Most of the games in the series can be played free online (for example, at BoardSpace.net) or against freely available computer opponents.

GIPF
TAMSK
ZÈRTZ
DVONN
YINSH
PÜNCT
TZAAR
LYNGK

== Different type of potentials ==

- The GIPF piece - Strictly speaking the GIPF piece belongs to the standard game of GIPF and is as such not a potential piece (i.e. it is not linked or linkable to any other game, its special power may be used without winning any other game). However it could be considered a normal piece with a special power in the game of GIPF. So conceptually speaking it could be considered a GIPF potential.
- The TAMSK potential - As TAMSK is a game of time, this potential piece grants an additional move to its owner winning him some time in the GIPF game. (Remember: it is impossible to gain extra moves in a standard game of GIPF).

- The ZÈRTZ potential - In ZÈRTZ marbles leap over adjacent marbles to capture them. The ZÈRTZ potential piece allows to leap over an adjacent piece in the GIPF game (remember: leaping over other pieces is not allowed in a standard game of GIPF).

- The DVONN potential - DVONN is a game of stacking pieces.

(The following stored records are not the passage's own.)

(* ===== verification/Merge.v ===== *)
(** * The k-way merge of sorted row streams ([rust/src/source_common.rs])

    A binary min-heap with one owned head row per stream.  Streams are the
    lists of rows they still yield.  Out-of-range indexing is [None]; the sift
    loops get as much fuel as the heap is long, and a drain one more pull than
    there are rows. *)

From stdpp Require Import base list numbers option sorting sets.
From Stdlib Require Import ZArith Lia.
From S2P Require Import Prelude Values Rows Overlay.

Section heap.
Context {Row : Type} (cmp : Row → Row → comparison).

(** [HeapEntry]: the head row of a stream and the stream's index. *)
Record HeapEntry := MkEntry { entry_row : Row; entry_idx : nat }.

Record MergeSorted := MkMerge {
  streams : list (list Row);
  heap : list HeapEntry;
  primed : bool
}.

Definition less (h : list HeapEntry) (a b : nat) : option bool :=
  x ← h !! a; y ← h !! b; Some (is_lt (cmp (entry_row x) (entry_row y))).

Definition swap (h : list HeapEntry) (i j : nat) : option (list HeapEntry) :=
  x ← h !! i; y ← h !! j; Some (<[j := x]> (<[i := y]> h)).

Fixpoint sift_up (fuel : nat) (h : list HeapEntry) (i : nat) : option (list HeapEntry) :=
  match fuel with
  | O => None
  | S fuel =>
      if decide (0 < i) then
        let p := (i - 1) / 2 in
        b ← less h i p;
        if negb b then Some h
        else h ← swap h i p; sift_up fuel h p
      else Some h
  end.

(** [if c < n && self.less(c, smallest) { smallest = c }]. *)
Definition smaller (h : list HeapEntry) (c smallest : nat) : option nat :=
  if decide (c < length h) then
    b ← less h c smallest; Some (if (b : bool) then c else smallest)
  else Some smallest.

Fixpoint sift_down (fuel : nat) (h : list HeapEntry) (i : nat) : option (list HeapEntry) :=
  match fuel with
  | O => None
  | S fuel =>
      let l := i * 2 + 1 in
      let r := l + 1 in
      smallest ← smaller h l i;
      smallest ← smaller h r smallest;
      if decide (smallest = i) then Some h
      else h ← swap h i smallest; sift_down fuel h smallest
  end.

(** [prime] over the streams from index [i] on. *)
Fixpoint prime_loop (i : nat) (todo : list (list Row)) (h : list HeapEntry) :
    option (list (list Row) * list HeapEntry) :=
  match todo with
  | [] => Some ([], h)
  | s :: todo' =>
      match s with
      | [] => '(ss, h) ← prime_loop (S i) todo' h; Some ([] :: ss, h)
      | r :: s' =>
          let h := h ++ [MkEntry r i] in
          h ← sift_up (length h) h (length h - 1);
          '(ss, h) ← prime_loop (S i) todo' h;
          Some (s' :: ss, h)
      end
  end.

Definition prime (m : MergeSorted) : option MergeSorted :=
  '(ss, h) ← prime_loop 0 (streams m) (heap m);
  Some (MkMerge ss h (primed m)).

Definition merge_next (m : MergeSorted) : option (option Row * MergeSorted) :=
  m ← (if primed m then Some m else prime (MkMerge (streams m) (heap m) true));
  match heap m with
  | [] => Some (None, m)
  | e :: h' =>
      s ← streams m !! entry_idx e;
      match s with
      | new_row :: s' =>
          h ← sift_down (S (length (heap m))) (MkEntry new_row (entry_idx e) :: h') 0;
          Some (Some (entry_row e), MkMerge (<[entry_idx e := s']> (streams m)) h (primed m))
      | [] =>
          tail_entry ← last (heap m);
          let h := removelast (heap m) in
          match h with
          | [] => Some (Some (entry_row tail_entry), MkMerge (streams m) [] (primed m))
          | root :: rest =>
              h ← sift_down (S (length h)) (tail_entry :: rest) 0;
              Some (Some (entry_row root), MkMerge (streams m) h (primed m))
          end
      end
  end.

Fixpoint merge_drain (fuel : nat) (m : MergeSorted) : option (list Row) :=
  match fuel with
  | O => None
  | S fuel =>
      '(r, m) ← merge_next m;
      match r with
      | None => Some []
      | Some x => l ← merge_drain fuel m; Some (x :: l)
      end
  end.

Definition merge_streams (ss : list (list Row)) : option (list Row) :=
  merge_drain (S (length (concat ss))) (MkMerge ss [] false).
End heap.
Arguments HeapEntry : clear implicits.
Arguments MergeSorted : clear implicits.

Definition merge_sorted_streams (ss : list (list row)) (sort : Sort) (reverse : bool) :
    option (list row) :=
  merge_streams (compare_rows_rev sort reverse) ss.

(** ** Heap order *)

Section heap_facts.
Context {Row : Type} (cmp : Row → Row → comparison) `{!TotalCmp cmp}.
Implicit Types (h : list (HeapEntry Row)).

Definition rle (x y : Row) : Prop := cmp x y ≠ Gt.
Definition ele (a b : HeapEntry Row) : Prop := rle (entry_row a) (entry_row b).

Lemma rle_refl x : rle x x.
Proof. unfold rle. by rewrite cmp_refl. Qed.

Lemma rle_trans x y z : rle x y → rle y z → rle x z.
Proof. apply (cmp_ngt_trans cmp). Qed.

Lemma lt_rle x y : cmp x y = Lt → rle x y.
Proof. unfold rle. by intros ->. Qed.

Lemma nlt_rle x y : cmp x y ≠ Lt → rle y x.
Proof. unfold rle. intros H. rewrite (cmp_opp x y). by destruct (cmp x y). Qed.

Definition par (j : nat) : nat := (j - 1) / 2.

Lemma par_lt j : 0 < j → par j < j.
Proof. intros Hj. unfold par. pose proof (Nat.div_mod_eq (j - 1) 2). lia. Qed.

Lemma par_children i j : 0 < j → par j = i ↔ j = i * 2 + 1 ∨ j = i * 2 + 2.
Proof.
  intros Hj. unfold par. pose proof (Nat.div_mod_eq (j - 1) 2).
  pose proof (Nat.mod_upper_bound (j - 1) 2 ltac:(lia)). lia.
Qed.

(** Every entry is at or above its parent. *)
Definition heap_ok h : Prop :=
  ∀ j x y, 0 < j → h !! j = Some x → h !! par j = Some y → ele y x.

The DVONN potential piece allows the active player in the GIPF game to stack his potential piece on top an opponents normal piece and a such changing the color of the piece of his opponent (remember: stacking is not allowed in a standard game of GIPF)

- The YINSH potential - In YINSH the players move their pieces over one or more empty spaces as long as they move in a straight line. The YINSH potential piece allows a player to move similarly in GIPF. When the YINSH potential is activated in GIPF, the active player can move a piece over one or more empty spaces (remember: pieces are move to the first empty space on the board in a standard game of GIPF).

- The PÜNCT potential - PÜNCT is a game about covering pieces of the opponent with your own pieces. The PÜNCT potential allow the active player to slides his potential piece on top of the PÜNCT potential of your opponent or on top of one of his GIPF pieces (remember: sliding on top of an opponents piece is not allowed in a standard game of GIPF).

- The TZAAR potential - Designer Kris Burm declared that there will be no TZAAR potential. Please note that TZAAR is replacing TAMSK in the GIPF Project. The TAMSK potential suits well with the game TZAAR. In TZAAR the players have each turn the option to perform a second move or not.

- The LYNGK potential - Designer Kris Burn declared that there will be no LYNGK potential.

- The MATRX GIPF potential - No news yet about any additional potential pieces. However the MATRX GIPF game will contain the above potentials.

== Origin of the names of the games ==
GIPF derives from the German word for a mountain summit ("Gipfel"), where the original game was conceived.

Subsequent games were named to include one vowel and 4 consonants, but to otherwise remain unrelated to existing language. TZAAR is the only game deviating from these naming conventions, due to disputes with the game publisher.